Joël Fesel – Nous avions déjà travaillé avec des auteurs mais jamais dans une telle proximité. Le plateau est devenu l’établi d’une pensée à usiner. Pour Merci, ce compagnonnage a été vraiment une façon autre de travailler. Nous avions ce désir de voir comment nous étions en adéquation sur ce genre d’inquiétudes.

Justement quelles inquiétudes soulève J’accepte ?

J. F. – J’accepte vient de questionnements sur notre utilisation des instruments numériques. Nous sommes sans arrêt en train de cliquer en ayant conscience que nos données sont captées à chacun de nos clics, mais sans réellement savoir à quoi ça sert, où ça va… Tout ce mystère est inquiétant. Et pourtant l’économie actuelle se joue dans nos clics quotidiens. On est constamment cerné, on nous revend nos propres données, on devance même nos désirs... Cette question politique de la prédation par ces nouveaux dispositifs était au cœur de notre inquiétude : que signifie cette démarche d’« accepter » tout le temps ? Puis s'est posée ensuite la question compliquée du traitement de ce thème au plateau. Il fallait trouver une dramaturgie dans toute cette matière apportée par le travail avec Charles Robinson.

Comment avez-vous géré cette tension entre l’abstraction de votre sujet et l’incarnation théâtrale, vivante, humaine ?

J. F. – Le point d’entrée pour moi a été la gestion de l’espace. En tant que scénographe et plasticien, j’ai besoin de voir l’espace d’incarnation, de créer le dispositif dans lequel nos corps et nos pensées sont enchâssés. Et ici le dispositif nous conduit clairement à une résignation de l’acceptation. J’ai tiré cette problématique du numérique vers un champs assez tragique ; on n’en réchappera pas. Même si ça dérape dans le burlesque, J’accepte est une tragédie. Et c’est posé dès le départ.

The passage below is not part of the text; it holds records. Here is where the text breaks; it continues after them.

Definition load_float1 (name : string) : M (list T) :=
  let* l := name_lookup name in
  let* o := deref l in
  match o with Float1 a => ret a | _ => raise end.

(** [name += b] for a 1-D array: the sum is written into the array that
    [name] refers to. *)
Definition iadd (name : string) (b : list T) : M unit :=
  let* l := name_lookup name in
  let* o := deref l in
  match o with
  | Float1 a =>
      let* a' := lift (vec_zip f_add a b) in
      store l (Float1 a')
  | _ => raise
  end.

(** *** Cell 5: simulated data

    The values of the cell's constants and the list [true_pars] of cell 4
    are arguments (the notebook's own are in [Nb]); the cell binds the
    constants to their names and reads them back, as the source does.
    [draw] is the outcome of the Poisson sampling, [ux] and [uy] are the
    unit samples behind the two calls of [np.random.uniform]. *)
Definition data_cell (x_min x_max y_min y_max binsize : T) (true_pars : pars T)
    (draw : nat -> nat -> nat) (ux uy : nat -> T) : M unit :=
  (* x_min, x_max = -100, 100 *)
  let* l := alloc (Num x_min) in
  assign "x_min" l ;;
  let* l := alloc (Num x_max) in
  assign "x_max" l ;;
  (* y_min, y_max = -80, 80 *)
  let* l := alloc (Num y_min) in
  assign "y_min" l ;;
  let* l := alloc (Num y_max) in
  assign "y_max" l ;;
  (* binsize = 0.5 *)
  let* l := alloc (Num binsize) in
  assign "binsize" l ;;
  (* xbin, ybin = np.meshgrid(np.arange(x_min, x_max, binsize),
                              np.arange(y_min, y_max, binsize)) *)
  let* a := load_num "x_min" in
  let* b := load_num "x_max" in
  let* h := load_num "binsize" in
  let* xs := lift (np_arange a b h) in
  let* a := load_num "y_min" in
  let* b := load_num "y_max" in
  let* h := load_num "binsize" in
  let* ys := lift (np_arange a b h) in
  let* l := alloc (Float2 (fst (np_meshgrid xs ys))) in
  assign "xbin" l ;;
  let* l := alloc (Float2 (snd (np_meshgrid xs ys))) in
  assign "ybin" l ;;
  (* counts = np.random.poisson(model(xbin, ybin, *true_pars)) *)
  let* xb := load_float2 "xbin" in
  let* yb := load_float2 "ybin" in
  let* lam := lift (model_grid xb yb (p_x_0 true_pars) (p_y_0 true_pars)
                      (p_sigma_0 true_pars) (p_r_0 true_pars)
                      (p_sigma_background true_pars)) in
  let* c := lift (np_random_poisson lam draw) in
  let* l := alloc (Int2 c) in
  assign "counts" l ;;
  (* xx = xbin.repeat(counts.flatten()) *)
  let* xb := load_float2 "xbin" in
  let* c := load_int2 "counts" in
  let* r := lift (np_repeat (mjoin xb) (mjoin c)) in
  let* l := alloc (Float1 r) in
  assign "xx" l ;;
  (* yy = ybin.repeat(counts.flatten()) *)
  let* yb := load_float2 "ybin" in
  let* c := load_int2 "counts" in
  let* r := lift (np_repeat (mjoin yb) (mjoin c)) in
  let* l := alloc (Float1 r) in
  assign "yy" l ;;
  (* xx += np.random.uniform(-0.5, 0.5, xx.size) *)
  let* a := load_float1 "xx" in
  iadd "xx" (np_random_uniform (- f_lit (1 # 2)) (f_lit (1 # 2)) (length a) ux) ;;
  (* yy += np.random.uniform(-0.5, 0.5, yy.size) *)
  let* a := load_float1 "yy" in
  iadd "yy" (np_random_uniform (- f_lit (1 # 2)) (f_lit (1 # 2)) (length a) uy).

(** *** Cell 6: the fit statistic *)

(** The summand of one cell, [np.where(mu > 0, -x * np.log(mu) + mu, 1)];
    [x] is an integer count. *)
Definition nll_term `{Float64Log T} (mu : T) (x : Z) : T :=
  if mu >? 0 then f_of_Z (- x) * f_log mu + mu else 1.

(** [def binned_nll(x_0, y_0, sigma_0, r_0, sigma_background)] *)
Definition binned_nll `{Float64Log T}
    (x_0 y_0 sigma_0 r_0 sigma_background : T) : M T :=
  (* mu = model(xbin, ybin, x_0, y_0, sigma_0, r_0, sigma_background) *)
  let* xb := load_float2 "xbin" in
  let* yb := load_float2 "ybin" in
  let* mu := lift (model_grid xb yb x_0 y_0 sigma_0 r_0 sigma_background) in
  (* x = counts *)
  let* x := load_int2 "counts" in
  (* nll = np.where(mu > 0, -x * np.log(mu) + mu, 1) *)
  let* t := lift (arr_zip (fun (c : Z) l => f_of_Z c * l)
                          (arr_map Z.opp x) (arr_map f_log mu)) in
  let* u := lift (arr_zip f_add t mu) in
  let* nll := lift (np_where (arr_map (fun m => m >? 0) mu) u 1) in
  (* return nll.sum() *)
  ret (arr_sum nll).

(** [binned_nll] applied to a parameter tuple. *)
Definition binned_nll_at `{Float64Log T} (p : pars T) : M T :=
  binned_nll (p_x_0 p) (p_y_0 p) (p_sigma_0 p) (p_r_0 p) (p_sigma_background p).

(** The data flow of cell 5 without the heap: the five arrays the cell
    computes, as a function of its constants and of the random outcome.
    [data_cell_spec] below proves that the cell, with its name lookups and
    in-place additions, leaves exactly these arrays in the state. *)
Definition cell_arrays (x_min x_max y_min y_max binsize : T) (true_pars : pars T)
    (draw : nat -> nat -> nat) (ux uy : nat -> T)
    : option (list (list T) * list (list T) * list (list Z) * list T * list T) :=
  xs ← np_arange x_min x_max binsize;
  ys ← np_arange y_min y_max binsize;
  lam ← model_grid (fst (np_meshgrid xs ys)) (snd (np_meshgrid xs ys))
          (p_x_0 true_pars) (p_y_0 true_pars) (p_sigma_0 true_pars)
          (p_r_0 true_pars) (p_sigma_background true_pars);
  c ← np_random_poisson lam draw;
  rx ← np_repeat (mjoin (fst (np_meshgrid xs ys))) (mjoin c);
  ry ← np_repeat (mjoin (snd (np_meshgrid xs ys))) (mjoin c);
  xx ← vec_zip f_add rx
         (np_random_uniform (- f_lit (1 # 2)) (f_lit (1 # 2)) (length rx) ux);
  yy ← vec_zip f_add ry
         (np_random_uniform (- f_lit (1 # 2)) (f_lit (1 # 2)) (length ry) uy);
  Some (fst (np_meshgrid xs ys), snd (np_meshgrid xs ys), c, xx, yy).

(** The state after the cell: ten new objects, the five constants and the
    five arrays, bound to the ten names. *)
Definition cell_state (s : notebook) (x_min x_max y_min y_max binsize : T)
    (r : list (list T) * list (list T) * list (list Z) * list T * list T)
    : notebook :=
  let '(xb, yb, c, xx, yy) := r in
  let n := length (heap s) in
  Notebook (heap s ++ [Num x_min; Num x_max; Num y_min; Num y_max; Num binsize;
                       Float2 xb; Float2 yb; Int2 c; Float1 xx; Float1 yy])
           (<["yy" := (n + 9)%nat]> (<["xx" := (n + 8)%nat]>
              (<["counts" := (n + 7)%nat]> (<["ybin" := (n + 6)%nat]>
                 (<["xbin" := (n + 5)%nat]> (<["binsize" := (n + 4)%nat]>
                    (<["y_max" := (n + 3)%nat]> (<["y_min" := (n + 2)%nat]>
                       (<["x_max" := (n + 1)%nat]>
                          (<["x_min" := n]> (globals s))))))))))).

(** The calls of an optimiser: the objective evaluated at one parameter
    tuple after the other. *)
Fixpoint evaluate_all `{Float64Log T} (ps : list (pars T)) : M (list T) :=
  match ps with
  | [] => ret []
  | p :: ps' =>
      let* v := binned_nll_at p in
      let* vs := evaluate_all ps' in
      ret (v :: vs)
  end.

C. R. – L’imaginaire qui nous rassemblait tous avait à voir avec un espace proche des limbes numériques, d’un fond de cloud. Les personnages sont capturés dans ces limbes. Car, il s’avère que malgré notre utilisation quotidienne du numérique, nous ignorons comment fonctionnent nos ordinateurs ou nos iPhones. Et si nous paniquons face à ces instruments, nous paniquons tout autant face à la défaite globale de la démocratie, au dérèglement économique et climatique, à l’effondrement de nos sociétés. Numérique, politique, tout cela nous mène au même endroit de superstition ! C'est cette peur devant quelque chose de diabolique qui les intoxique que portent les personnages de J’accepte.

Quelle expérience souhaitez-vous faire traverser au public ?

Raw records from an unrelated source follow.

(** *** Concrete data for the worked cases *)

Definition no_rows : Sql.Db :=
  {| Sql.profiles := []; Sql.chats := []; Sql.chat_groups := [];
     Sql.chat_group_members := []; Sql.chat_messages := [] |}.

Definition uuids (n : nat) : uuid :=
  String.append "id-" (DecimalString.NilEmpty.string_of_uint (Nat.to_uint n)).

(** A direct conversation "X" between "A" (who opened it) and "B". *)
Definition chat_X : Sql.chats_row :=
  {| Sql.c_id := "X"; Sql.c_user_id := "A"; Sql.c_doctor_id := "B";
     Sql.c_is_archived := false; Sql.c_is_muted := false;
     Sql.c_created_at := 10; Sql.c_updated_at := 10;
     Sql.c_last_message_at := 10; Sql.c_unread_count := 0 |}.

(** An unread message of "A" in "X". *)
Definition own_message : Sql.chat_messages_row :=
  {| Sql.m_id := "m1"; Sql.m_chat_id := Some "X"; Sql.m_group_id := None;
     Sql.m_sender_id := "A"; Sql.m_content := "hello"; Sql.m_is_read := false;
     Sql.m_created_at := 20 |}.

(** An unread message of "B" in another conversation "Y". *)
Definition foreign_message : Sql.chat_messages_row :=
  {| Sql.m_id := "m2"; Sql.m_chat_id := Some "Y"; Sql.m_group_id := None;
     Sql.m_sender_id := "B"; Sql.m_content := "elsewhere";
     Sql.m_is_read := false; Sql.m_created_at := 30 |}.

Definition db_own_unread : Sql.Db :=
  {| Sql.profiles := [];
     Sql.chats :=
       [{| Sql.c_id := "X"; Sql.c_user_id := "A"; Sql.c_doctor_id := "B";
           Sql.c_is_archived := false; Sql.c_is_muted := false;
           Sql.c_created_at := 10; Sql.c_updated_at := 20;
           Sql.c_last_message_at := 20; Sql.c_unread_count := 1 |}];
     Sql.chat_groups := []; Sql.chat_group_members := [];
     Sql.chat_messages := [own_message] |}.

(** A group "G" created by "A", with "A" and "B" as members and no message
    yet. *)
Definition db_group : Sql.Db :=
  {| Sql.profiles := []; Sql.chats := [];
     Sql.chat_groups :=
       [{| Sql.g_id := "G"; Sql.g_name := "ward"; Sql.g_description := None;
           Sql.g_created_by := "A"; Sql.g_avatar_url := None;
           Sql.g_created_at := 10; Sql.g_updated_at := 10;
           Sql.g_last_message_at := 10; Sql.g_is_archived := false;
           Sql.g_is_muted := false; Sql.g_unread_count := 0 |}];
     Sql.chat_group_members :=
       [{| Sql.gm_group_id := "G"; Sql.gm_user_id := "A";
           Sql.gm_role := "admin"; Sql.gm_joined_at := 10 |};
        {| Sql.gm_group_id := "G"; Sql.gm_user_id := "B";
           Sql.gm_role := "member"; Sql.gm_joined_at := 10 |}];
     Sql.chat_messages := [] |}.

(** [db_group] after "A" has posted one message to "G". *)
Definition db_group_own_unread : Sql.Db :=
  snd (Backend.insert_chat_message "m3" 50 None (Some "G") "A" "rounds at 8"
         false db_group).

Definition service (d : Sql.Db) (user : option uuid) : Backend.World :=
  {| Backend.db := d; Backend.session := user; Backend.faults := [];
     Backend.uuid_source := uuids; Backend.uuid_drawn := 0;
     Backend.clock := 100; Backend.channels := [] |}.

(** "X" as a directory entry of type [direct]. *)
Definition entry_X : Chat.t :=
  processDirectChat "A"
    {| Backend.dc_row := chat_X; Backend.dc_other_user := None;
       Backend.dc_messages := [] |}.

(** "X" as [fetchMessages] makes it the open conversation: the row of
    [chats] with its [other_user], which has no [type]. *)
Definition opened_X : Chat.t :=
  Chat.of_direct_row
    {| Backend.dc_row := chat_X; Backend.dc_other_user := None;
       Backend.dc_messages := [] |}.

J. F. – Nous voudrions que le public vive un trouble. Nous le convoquons à la traversée d’un poème visuel et dramatique, sensoriel dont la question centrale est : « Qu’abdique-t-on chaque jour de notre humanité ? » Et cela se passera sur une scène de théâtre. Finalement jouer sur un plateau pour nous est quelque chose de nouveau ! On va s’amuser avec ça !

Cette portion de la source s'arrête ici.